▶ **Input data**:
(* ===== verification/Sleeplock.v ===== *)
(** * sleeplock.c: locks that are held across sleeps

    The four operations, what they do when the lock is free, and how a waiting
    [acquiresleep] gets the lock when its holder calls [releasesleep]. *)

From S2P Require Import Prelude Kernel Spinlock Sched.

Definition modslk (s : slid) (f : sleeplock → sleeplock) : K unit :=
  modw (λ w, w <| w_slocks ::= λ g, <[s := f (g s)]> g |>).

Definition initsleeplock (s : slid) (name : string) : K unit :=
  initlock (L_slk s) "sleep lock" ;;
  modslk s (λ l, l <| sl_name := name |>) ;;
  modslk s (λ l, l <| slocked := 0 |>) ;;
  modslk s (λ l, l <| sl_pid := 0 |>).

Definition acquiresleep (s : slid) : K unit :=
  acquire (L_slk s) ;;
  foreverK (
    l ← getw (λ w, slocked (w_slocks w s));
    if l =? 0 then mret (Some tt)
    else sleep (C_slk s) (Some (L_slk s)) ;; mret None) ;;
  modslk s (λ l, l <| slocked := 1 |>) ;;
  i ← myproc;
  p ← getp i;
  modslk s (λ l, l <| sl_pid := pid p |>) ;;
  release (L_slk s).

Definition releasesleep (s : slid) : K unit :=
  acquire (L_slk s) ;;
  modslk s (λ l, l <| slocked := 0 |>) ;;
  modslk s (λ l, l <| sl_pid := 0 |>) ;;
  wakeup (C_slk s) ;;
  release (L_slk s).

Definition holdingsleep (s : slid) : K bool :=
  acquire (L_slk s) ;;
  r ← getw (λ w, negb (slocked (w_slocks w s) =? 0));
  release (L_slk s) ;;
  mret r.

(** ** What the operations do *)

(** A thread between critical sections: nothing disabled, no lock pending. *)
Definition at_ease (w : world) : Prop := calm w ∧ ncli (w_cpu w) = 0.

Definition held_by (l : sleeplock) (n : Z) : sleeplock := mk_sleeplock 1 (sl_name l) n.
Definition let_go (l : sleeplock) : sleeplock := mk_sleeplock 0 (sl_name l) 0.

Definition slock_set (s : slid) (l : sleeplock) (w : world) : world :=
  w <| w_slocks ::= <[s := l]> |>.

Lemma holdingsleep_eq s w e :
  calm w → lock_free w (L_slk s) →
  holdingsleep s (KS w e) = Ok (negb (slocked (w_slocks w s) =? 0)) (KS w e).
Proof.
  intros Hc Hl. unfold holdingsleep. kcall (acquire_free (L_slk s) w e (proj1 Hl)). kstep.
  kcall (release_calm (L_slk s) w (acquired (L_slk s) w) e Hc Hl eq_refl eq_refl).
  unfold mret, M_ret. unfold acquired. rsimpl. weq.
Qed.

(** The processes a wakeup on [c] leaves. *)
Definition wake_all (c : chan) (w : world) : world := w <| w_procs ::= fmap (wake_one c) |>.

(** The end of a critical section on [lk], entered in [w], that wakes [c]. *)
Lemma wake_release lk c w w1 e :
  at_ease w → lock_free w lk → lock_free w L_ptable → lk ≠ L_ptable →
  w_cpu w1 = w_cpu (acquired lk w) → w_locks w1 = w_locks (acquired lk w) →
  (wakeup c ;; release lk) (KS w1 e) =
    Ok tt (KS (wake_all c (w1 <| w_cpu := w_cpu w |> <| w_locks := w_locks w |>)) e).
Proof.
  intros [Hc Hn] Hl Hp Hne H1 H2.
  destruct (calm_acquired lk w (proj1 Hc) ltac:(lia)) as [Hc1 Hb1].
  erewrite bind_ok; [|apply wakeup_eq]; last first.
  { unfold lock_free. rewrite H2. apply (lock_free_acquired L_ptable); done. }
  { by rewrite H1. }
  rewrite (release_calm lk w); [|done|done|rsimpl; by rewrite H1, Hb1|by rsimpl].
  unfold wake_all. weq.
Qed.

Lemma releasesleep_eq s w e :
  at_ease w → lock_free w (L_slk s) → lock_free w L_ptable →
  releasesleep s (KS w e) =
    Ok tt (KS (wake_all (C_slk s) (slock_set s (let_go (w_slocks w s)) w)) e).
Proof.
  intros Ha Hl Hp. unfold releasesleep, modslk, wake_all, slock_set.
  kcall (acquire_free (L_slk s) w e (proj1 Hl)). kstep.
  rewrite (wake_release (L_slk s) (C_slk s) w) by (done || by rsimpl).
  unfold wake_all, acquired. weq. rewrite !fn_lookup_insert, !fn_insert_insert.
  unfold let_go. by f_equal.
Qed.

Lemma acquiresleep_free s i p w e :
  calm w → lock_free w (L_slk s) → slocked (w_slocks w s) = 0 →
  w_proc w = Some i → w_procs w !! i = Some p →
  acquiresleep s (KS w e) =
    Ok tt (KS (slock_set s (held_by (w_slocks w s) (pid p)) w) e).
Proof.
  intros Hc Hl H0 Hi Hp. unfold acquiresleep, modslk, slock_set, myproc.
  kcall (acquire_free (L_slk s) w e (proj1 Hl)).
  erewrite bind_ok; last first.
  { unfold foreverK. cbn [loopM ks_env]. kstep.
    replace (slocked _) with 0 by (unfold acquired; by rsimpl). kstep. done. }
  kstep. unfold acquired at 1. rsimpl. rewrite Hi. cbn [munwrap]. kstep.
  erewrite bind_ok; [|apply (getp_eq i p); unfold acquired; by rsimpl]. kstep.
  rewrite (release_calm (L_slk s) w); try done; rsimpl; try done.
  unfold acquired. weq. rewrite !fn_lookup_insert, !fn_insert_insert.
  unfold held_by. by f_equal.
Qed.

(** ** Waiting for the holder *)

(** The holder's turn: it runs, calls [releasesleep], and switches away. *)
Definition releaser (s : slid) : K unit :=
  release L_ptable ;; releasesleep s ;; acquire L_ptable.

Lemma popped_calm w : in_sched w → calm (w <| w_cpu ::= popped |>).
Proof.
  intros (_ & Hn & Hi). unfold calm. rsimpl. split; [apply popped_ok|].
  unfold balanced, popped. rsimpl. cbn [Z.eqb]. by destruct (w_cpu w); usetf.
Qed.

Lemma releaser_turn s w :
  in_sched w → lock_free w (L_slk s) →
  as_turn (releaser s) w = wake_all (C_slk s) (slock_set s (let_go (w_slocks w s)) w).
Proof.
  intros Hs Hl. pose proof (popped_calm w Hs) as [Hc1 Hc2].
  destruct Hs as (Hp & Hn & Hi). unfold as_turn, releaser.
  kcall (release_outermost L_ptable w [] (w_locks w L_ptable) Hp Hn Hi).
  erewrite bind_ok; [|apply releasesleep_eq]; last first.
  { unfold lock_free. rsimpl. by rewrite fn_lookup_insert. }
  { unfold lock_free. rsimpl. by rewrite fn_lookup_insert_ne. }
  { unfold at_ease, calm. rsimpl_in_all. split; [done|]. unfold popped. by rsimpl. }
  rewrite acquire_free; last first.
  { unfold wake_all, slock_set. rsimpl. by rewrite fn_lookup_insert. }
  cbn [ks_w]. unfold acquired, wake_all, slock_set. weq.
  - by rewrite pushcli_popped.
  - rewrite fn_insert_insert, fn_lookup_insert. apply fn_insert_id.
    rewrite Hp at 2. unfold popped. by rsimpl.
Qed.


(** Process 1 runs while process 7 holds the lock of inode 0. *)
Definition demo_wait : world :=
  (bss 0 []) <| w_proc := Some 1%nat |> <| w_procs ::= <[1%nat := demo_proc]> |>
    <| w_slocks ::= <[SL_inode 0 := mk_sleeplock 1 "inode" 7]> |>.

* * *

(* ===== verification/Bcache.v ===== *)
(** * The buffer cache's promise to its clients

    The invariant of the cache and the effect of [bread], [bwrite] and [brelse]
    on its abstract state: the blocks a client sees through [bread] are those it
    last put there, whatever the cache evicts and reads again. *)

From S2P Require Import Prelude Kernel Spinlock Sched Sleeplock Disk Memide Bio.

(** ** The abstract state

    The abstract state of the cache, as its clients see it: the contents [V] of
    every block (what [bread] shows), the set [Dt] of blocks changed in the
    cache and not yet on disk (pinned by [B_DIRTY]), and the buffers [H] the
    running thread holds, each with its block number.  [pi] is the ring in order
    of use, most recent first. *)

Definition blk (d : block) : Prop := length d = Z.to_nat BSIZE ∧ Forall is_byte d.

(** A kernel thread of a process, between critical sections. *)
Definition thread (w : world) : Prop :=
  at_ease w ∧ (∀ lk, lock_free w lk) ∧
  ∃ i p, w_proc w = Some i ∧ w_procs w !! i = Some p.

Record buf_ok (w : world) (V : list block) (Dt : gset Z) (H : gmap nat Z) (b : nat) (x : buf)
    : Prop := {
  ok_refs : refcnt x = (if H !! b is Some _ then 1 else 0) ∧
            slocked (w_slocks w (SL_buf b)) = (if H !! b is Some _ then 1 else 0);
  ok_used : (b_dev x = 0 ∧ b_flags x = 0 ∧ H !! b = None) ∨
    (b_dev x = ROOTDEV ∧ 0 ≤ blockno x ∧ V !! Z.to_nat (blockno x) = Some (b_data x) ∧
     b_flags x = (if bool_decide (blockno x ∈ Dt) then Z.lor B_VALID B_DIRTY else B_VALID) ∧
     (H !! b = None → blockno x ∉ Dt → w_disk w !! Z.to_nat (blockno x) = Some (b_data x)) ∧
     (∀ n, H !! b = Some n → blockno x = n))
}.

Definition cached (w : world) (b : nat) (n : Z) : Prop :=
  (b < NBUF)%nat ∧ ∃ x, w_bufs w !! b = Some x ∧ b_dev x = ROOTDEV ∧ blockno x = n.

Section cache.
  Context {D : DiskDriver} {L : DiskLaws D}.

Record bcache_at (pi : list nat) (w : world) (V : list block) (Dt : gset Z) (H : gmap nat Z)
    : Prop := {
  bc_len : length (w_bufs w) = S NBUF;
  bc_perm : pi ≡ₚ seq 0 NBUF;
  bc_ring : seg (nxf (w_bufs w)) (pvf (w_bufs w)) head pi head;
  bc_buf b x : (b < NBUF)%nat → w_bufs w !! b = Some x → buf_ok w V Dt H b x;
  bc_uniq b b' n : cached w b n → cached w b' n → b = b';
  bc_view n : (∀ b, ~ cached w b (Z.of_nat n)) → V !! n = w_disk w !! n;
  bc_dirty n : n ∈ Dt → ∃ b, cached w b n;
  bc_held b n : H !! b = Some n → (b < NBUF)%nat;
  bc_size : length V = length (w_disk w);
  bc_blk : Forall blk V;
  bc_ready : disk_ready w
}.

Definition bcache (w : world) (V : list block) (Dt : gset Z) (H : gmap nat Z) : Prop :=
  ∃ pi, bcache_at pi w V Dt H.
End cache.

▶ **Exercise**:
Working from the records above, write out verbatim only the lines from the line containing "if l =? 0 then mret (Some tt)" through the line containing "(** The end".

▶ **Answer for the task**:
    if l =? 0 then mret (Some tt)
    else sleep (C_slk s) (Some (L_slk s)) ;; mret None) ;;
  modslk s (λ l, l <| slocked := 1 |>) ;;
  i ← myproc;
  p ← getp i;
  modslk s (λ l, l <| sl_pid := pid p |>) ;;
  release (L_slk s).

Definition releasesleep (s : slid) : K unit :=
  acquire (L_slk s) ;;
  modslk s (λ l, l <| slocked := 0 |>) ;;
  modslk s (λ l, l <| sl_pid := 0 |>) ;;
  wakeup (C_slk s) ;;
  release (L_slk s).

Definition holdingsleep (s : slid) : K bool :=
  acquire (L_slk s) ;;
  r ← getw (λ w, negb (slocked (w_slocks w s) =? 0));
  release (L_slk s) ;;
  mret r.

(** ** What the operations do *)

(** A thread between critical sections: nothing disabled, no lock pending. *)
Definition at_ease (w : world) : Prop := calm w ∧ ncli (w_cpu w) = 0.

Definition held_by (l : sleeplock) (n : Z) : sleeplock := mk_sleeplock 1 (sl_name l) n.
Definition let_go (l : sleeplock) : sleeplock := mk_sleeplock 0 (sl_name l) 0.

Definition slock_set (s : slid) (l : sleeplock) (w : world) : world :=
  w <| w_slocks ::= <[s := l]> |>.

Lemma holdingsleep_eq s w e :
  calm w → lock_free w (L_slk s) →
  holdingsleep s (KS w e) = Ok (negb (slocked (w_slocks w s) =? 0)) (KS w e).
Proof.
  intros Hc Hl. unfold holdingsleep. kcall (acquire_free (L_slk s) w e (proj1 Hl)). kstep.
  kcall (release_calm (L_slk s) w (acquired (L_slk s) w) e Hc Hl eq_refl eq_refl).
  unfold mret, M_ret. unfold acquired. rsimpl. weq.
Qed.

(** The processes a wakeup on [c] leaves. *)
Definition wake_all (c : chan) (w : world) : world := w <| w_procs ::= fmap (wake_one c) |>.

(** The end of a critical section on [lk], entered in [w], that wakes [c]. *)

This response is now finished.